**What to work on:** All that is wanted is a word-for-word copy of the data from its first line to the line containing "Section protocol.", both included.

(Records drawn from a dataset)
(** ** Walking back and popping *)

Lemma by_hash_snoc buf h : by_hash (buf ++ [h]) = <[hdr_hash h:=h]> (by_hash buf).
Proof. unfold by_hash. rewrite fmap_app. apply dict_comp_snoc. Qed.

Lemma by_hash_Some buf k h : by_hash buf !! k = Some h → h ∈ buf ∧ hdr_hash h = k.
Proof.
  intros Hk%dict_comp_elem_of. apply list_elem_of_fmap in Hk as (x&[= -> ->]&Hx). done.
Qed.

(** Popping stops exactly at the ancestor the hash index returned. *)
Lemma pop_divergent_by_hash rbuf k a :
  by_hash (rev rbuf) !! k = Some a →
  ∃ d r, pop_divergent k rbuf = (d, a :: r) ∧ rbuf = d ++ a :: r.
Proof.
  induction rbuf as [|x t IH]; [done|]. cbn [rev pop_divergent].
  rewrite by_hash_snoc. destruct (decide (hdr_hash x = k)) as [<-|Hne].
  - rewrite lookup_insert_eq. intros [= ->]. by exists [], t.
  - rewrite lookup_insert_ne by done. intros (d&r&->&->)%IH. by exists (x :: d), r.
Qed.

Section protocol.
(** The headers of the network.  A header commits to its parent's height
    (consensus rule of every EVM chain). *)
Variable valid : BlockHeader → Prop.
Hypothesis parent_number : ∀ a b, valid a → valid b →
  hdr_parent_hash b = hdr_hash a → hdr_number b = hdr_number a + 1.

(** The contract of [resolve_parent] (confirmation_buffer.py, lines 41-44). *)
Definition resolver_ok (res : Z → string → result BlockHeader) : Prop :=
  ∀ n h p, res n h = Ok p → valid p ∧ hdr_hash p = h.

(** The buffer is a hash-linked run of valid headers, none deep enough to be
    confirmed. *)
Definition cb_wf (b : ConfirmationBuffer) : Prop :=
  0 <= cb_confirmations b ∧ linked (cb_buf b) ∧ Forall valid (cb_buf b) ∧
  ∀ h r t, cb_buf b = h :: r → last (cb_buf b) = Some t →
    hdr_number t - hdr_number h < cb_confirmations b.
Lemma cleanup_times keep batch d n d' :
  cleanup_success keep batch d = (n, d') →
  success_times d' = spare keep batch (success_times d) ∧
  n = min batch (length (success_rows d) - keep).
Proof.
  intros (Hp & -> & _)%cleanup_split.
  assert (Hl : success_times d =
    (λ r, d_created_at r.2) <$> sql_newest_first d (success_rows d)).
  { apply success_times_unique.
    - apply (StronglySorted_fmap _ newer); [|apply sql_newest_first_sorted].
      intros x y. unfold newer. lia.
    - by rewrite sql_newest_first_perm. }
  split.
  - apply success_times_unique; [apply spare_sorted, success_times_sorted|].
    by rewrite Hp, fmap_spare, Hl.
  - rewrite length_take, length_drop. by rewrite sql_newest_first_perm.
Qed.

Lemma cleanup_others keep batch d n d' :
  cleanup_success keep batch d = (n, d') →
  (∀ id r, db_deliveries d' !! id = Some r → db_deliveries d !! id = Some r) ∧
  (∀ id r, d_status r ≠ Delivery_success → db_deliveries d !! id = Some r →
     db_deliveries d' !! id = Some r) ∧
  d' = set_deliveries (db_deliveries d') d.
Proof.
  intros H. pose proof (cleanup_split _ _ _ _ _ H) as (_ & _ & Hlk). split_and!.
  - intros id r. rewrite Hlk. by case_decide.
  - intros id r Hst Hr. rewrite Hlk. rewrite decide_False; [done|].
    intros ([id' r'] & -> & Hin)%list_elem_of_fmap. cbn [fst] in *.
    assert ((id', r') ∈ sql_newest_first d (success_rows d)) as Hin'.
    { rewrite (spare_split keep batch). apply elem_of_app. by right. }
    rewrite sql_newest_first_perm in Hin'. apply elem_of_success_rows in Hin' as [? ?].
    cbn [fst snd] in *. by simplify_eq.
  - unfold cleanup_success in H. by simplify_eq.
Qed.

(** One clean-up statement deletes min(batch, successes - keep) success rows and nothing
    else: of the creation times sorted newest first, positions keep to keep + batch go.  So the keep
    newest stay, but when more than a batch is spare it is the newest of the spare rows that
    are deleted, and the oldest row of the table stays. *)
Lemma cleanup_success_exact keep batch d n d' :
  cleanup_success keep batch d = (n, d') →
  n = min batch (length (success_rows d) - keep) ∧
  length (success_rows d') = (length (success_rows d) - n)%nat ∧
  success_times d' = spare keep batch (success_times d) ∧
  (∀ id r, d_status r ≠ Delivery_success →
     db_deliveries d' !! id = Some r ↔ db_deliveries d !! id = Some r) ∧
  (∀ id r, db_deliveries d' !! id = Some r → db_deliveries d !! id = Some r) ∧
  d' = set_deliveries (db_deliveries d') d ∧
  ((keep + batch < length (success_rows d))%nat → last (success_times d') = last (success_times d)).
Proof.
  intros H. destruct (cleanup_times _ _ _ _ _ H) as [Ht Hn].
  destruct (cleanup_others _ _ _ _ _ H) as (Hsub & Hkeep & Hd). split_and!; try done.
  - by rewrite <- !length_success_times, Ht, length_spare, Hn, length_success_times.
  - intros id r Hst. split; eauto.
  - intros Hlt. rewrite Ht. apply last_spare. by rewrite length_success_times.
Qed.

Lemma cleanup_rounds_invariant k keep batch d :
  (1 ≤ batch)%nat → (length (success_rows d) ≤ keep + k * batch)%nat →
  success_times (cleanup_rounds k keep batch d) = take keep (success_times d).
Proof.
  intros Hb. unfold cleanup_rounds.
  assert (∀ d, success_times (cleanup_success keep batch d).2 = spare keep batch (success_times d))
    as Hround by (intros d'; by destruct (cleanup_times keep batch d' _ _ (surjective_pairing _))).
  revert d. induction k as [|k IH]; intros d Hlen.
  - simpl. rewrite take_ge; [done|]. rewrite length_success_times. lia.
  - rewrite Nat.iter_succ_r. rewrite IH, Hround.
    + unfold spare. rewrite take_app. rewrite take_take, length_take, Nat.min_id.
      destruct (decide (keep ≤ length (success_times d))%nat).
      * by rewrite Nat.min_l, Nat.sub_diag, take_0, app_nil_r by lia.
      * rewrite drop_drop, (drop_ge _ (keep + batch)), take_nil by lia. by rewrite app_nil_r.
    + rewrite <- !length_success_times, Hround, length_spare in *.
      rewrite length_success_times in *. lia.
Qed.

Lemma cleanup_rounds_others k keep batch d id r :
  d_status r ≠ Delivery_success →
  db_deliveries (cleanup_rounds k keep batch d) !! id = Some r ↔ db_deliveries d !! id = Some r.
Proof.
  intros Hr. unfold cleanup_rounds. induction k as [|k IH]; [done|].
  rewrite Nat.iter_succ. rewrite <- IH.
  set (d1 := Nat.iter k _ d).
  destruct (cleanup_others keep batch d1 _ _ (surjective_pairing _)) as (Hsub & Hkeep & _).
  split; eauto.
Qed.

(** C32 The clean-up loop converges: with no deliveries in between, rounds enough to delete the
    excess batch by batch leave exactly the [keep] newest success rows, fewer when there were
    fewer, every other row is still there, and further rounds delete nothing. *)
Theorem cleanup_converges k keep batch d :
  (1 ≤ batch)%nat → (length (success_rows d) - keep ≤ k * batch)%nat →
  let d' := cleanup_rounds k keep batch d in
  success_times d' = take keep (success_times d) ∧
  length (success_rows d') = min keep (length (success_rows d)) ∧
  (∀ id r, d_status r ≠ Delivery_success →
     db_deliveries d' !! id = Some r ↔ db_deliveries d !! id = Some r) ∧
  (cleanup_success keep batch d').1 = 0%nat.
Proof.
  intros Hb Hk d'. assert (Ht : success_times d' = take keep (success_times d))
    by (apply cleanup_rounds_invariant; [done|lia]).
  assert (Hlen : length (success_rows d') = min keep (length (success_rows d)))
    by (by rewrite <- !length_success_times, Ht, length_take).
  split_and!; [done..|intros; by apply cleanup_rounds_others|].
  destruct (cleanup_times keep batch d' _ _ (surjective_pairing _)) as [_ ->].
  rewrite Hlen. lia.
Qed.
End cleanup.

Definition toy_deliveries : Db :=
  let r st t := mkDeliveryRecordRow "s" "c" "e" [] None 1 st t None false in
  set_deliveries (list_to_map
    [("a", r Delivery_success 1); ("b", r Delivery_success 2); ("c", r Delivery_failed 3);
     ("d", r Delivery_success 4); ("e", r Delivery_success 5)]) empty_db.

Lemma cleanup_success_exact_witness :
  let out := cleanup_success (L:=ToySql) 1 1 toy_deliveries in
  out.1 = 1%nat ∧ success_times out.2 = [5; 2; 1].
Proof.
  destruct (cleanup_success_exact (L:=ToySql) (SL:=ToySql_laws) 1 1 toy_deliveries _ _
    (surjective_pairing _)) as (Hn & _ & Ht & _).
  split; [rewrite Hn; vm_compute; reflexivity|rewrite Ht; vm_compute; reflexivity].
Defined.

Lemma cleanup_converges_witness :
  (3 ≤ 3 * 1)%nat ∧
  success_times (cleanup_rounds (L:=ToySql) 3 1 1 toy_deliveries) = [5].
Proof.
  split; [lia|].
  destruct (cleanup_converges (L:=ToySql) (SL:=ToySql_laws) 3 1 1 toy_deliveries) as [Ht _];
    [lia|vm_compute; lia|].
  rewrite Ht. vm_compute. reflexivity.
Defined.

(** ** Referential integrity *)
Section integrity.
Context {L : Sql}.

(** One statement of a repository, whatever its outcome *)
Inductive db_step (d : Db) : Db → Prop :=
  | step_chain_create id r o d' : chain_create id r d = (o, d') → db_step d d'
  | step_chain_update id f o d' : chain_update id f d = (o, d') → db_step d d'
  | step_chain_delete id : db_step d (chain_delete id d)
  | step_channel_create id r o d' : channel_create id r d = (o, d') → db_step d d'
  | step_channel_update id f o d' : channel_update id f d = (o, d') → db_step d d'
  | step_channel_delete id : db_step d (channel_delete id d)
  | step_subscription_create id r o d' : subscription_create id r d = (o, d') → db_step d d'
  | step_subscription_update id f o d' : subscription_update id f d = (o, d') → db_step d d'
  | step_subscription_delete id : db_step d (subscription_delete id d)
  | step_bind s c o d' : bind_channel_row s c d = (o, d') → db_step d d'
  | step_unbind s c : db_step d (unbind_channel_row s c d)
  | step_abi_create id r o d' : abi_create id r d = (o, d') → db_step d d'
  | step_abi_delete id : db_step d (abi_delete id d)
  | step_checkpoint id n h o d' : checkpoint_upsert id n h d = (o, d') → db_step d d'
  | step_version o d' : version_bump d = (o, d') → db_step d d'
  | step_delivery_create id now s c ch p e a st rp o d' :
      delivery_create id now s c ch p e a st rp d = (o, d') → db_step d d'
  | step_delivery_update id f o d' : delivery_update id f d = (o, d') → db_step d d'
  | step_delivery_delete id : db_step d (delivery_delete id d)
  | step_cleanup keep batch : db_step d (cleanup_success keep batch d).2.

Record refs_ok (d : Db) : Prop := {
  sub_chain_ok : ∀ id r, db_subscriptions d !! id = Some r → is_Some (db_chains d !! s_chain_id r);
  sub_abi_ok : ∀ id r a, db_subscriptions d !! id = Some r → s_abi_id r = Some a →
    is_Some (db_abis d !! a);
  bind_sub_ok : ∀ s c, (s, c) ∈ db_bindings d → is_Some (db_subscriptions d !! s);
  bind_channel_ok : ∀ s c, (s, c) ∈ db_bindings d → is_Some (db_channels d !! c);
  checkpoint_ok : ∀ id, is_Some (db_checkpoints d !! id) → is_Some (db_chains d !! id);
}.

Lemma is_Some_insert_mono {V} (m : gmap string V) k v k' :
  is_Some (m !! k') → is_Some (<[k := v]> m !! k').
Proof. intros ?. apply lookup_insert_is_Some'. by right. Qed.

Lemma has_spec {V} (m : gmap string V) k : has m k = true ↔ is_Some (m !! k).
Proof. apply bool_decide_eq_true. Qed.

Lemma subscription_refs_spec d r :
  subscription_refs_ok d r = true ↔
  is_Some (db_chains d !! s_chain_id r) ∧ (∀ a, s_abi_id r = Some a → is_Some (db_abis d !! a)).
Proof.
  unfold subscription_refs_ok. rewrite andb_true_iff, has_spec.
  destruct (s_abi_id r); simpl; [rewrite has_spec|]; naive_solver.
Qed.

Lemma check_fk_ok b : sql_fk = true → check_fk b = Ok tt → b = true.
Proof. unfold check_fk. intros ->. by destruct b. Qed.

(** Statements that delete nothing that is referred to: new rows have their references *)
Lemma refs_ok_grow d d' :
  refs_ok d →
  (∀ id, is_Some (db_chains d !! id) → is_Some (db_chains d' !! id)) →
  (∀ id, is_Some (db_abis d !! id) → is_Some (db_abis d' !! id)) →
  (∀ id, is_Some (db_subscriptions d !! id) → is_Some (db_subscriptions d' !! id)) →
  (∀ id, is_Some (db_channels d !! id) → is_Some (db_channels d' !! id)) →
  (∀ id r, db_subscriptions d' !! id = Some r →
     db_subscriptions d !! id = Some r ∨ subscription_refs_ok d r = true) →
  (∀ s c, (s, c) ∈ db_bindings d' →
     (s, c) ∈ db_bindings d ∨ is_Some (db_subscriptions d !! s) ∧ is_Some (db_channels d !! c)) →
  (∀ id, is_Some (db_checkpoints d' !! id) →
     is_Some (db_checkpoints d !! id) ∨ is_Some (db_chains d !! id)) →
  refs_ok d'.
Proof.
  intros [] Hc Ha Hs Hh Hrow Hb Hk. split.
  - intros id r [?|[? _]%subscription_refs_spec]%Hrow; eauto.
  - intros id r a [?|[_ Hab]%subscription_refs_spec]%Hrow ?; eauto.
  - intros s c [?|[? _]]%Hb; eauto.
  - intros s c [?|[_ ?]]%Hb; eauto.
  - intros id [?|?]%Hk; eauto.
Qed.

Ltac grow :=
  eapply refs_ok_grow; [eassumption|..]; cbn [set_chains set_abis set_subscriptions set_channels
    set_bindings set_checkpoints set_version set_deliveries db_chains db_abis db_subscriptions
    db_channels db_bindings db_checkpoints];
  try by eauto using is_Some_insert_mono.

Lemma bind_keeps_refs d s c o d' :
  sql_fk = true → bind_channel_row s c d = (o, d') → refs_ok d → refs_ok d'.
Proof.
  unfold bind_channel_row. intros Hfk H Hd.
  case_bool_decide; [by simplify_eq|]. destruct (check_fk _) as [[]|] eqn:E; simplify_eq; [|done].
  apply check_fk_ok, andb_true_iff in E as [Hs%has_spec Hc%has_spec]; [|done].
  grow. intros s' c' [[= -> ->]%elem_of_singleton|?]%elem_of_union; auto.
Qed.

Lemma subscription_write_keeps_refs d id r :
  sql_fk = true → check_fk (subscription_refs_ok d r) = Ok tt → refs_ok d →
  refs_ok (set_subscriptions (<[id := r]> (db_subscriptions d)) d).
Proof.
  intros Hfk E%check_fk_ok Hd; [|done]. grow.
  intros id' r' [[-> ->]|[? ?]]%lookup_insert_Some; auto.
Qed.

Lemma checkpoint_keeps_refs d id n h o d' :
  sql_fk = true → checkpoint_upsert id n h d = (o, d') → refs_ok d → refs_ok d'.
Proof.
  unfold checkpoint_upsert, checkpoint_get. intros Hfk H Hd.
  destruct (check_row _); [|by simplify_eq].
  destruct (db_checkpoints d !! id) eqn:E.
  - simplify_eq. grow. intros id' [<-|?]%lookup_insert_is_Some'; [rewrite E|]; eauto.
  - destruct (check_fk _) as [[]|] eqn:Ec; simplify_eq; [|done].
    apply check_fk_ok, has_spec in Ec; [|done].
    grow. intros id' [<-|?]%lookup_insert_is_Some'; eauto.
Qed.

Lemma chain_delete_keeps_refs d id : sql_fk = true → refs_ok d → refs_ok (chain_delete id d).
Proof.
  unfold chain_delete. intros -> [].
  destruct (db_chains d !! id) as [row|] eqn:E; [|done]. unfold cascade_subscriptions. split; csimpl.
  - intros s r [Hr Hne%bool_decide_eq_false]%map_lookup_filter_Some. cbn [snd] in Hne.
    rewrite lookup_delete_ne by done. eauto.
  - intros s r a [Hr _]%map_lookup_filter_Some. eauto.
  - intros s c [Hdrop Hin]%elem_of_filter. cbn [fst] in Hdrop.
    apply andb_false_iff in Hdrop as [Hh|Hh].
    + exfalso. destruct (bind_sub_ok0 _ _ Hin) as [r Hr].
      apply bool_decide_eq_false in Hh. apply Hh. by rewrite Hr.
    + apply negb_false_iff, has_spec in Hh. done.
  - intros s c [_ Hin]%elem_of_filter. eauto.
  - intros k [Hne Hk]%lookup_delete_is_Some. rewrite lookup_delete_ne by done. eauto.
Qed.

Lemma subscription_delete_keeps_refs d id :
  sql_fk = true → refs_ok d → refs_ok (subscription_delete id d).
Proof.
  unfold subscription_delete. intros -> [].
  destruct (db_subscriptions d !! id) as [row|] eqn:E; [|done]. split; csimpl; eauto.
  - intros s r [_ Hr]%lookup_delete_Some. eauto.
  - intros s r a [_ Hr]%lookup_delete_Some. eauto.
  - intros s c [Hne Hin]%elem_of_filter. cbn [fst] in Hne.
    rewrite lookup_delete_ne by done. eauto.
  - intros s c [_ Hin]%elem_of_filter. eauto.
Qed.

**Exercise output:**
(** ** Walking back and popping *)

Lemma by_hash_snoc buf h : by_hash (buf ++ [h]) = <[hdr_hash h:=h]> (by_hash buf).
Proof. unfold by_hash. rewrite fmap_app. apply dict_comp_snoc. Qed.

Lemma by_hash_Some buf k h : by_hash buf !! k = Some h → h ∈ buf ∧ hdr_hash h = k.
Proof.
  intros Hk%dict_comp_elem_of. apply list_elem_of_fmap in Hk as (x&[= -> ->]&Hx). done.
Qed.

(** Popping stops exactly at the ancestor the hash index returned. *)
Lemma pop_divergent_by_hash rbuf k a :
  by_hash (rev rbuf) !! k = Some a →
  ∃ d r, pop_divergent k rbuf = (d, a :: r) ∧ rbuf = d ++ a :: r.
Proof.
  induction rbuf as [|x t IH]; [done|]. cbn [rev pop_divergent].
  rewrite by_hash_snoc. destruct (decide (hdr_hash x = k)) as [<-|Hne].
  - rewrite lookup_insert_eq. intros [= ->]. by exists [], t.
  - rewrite lookup_insert_ne by done. intros (d&r&->&->)%IH. by exists (x :: d), r.
Qed.

Section protocol.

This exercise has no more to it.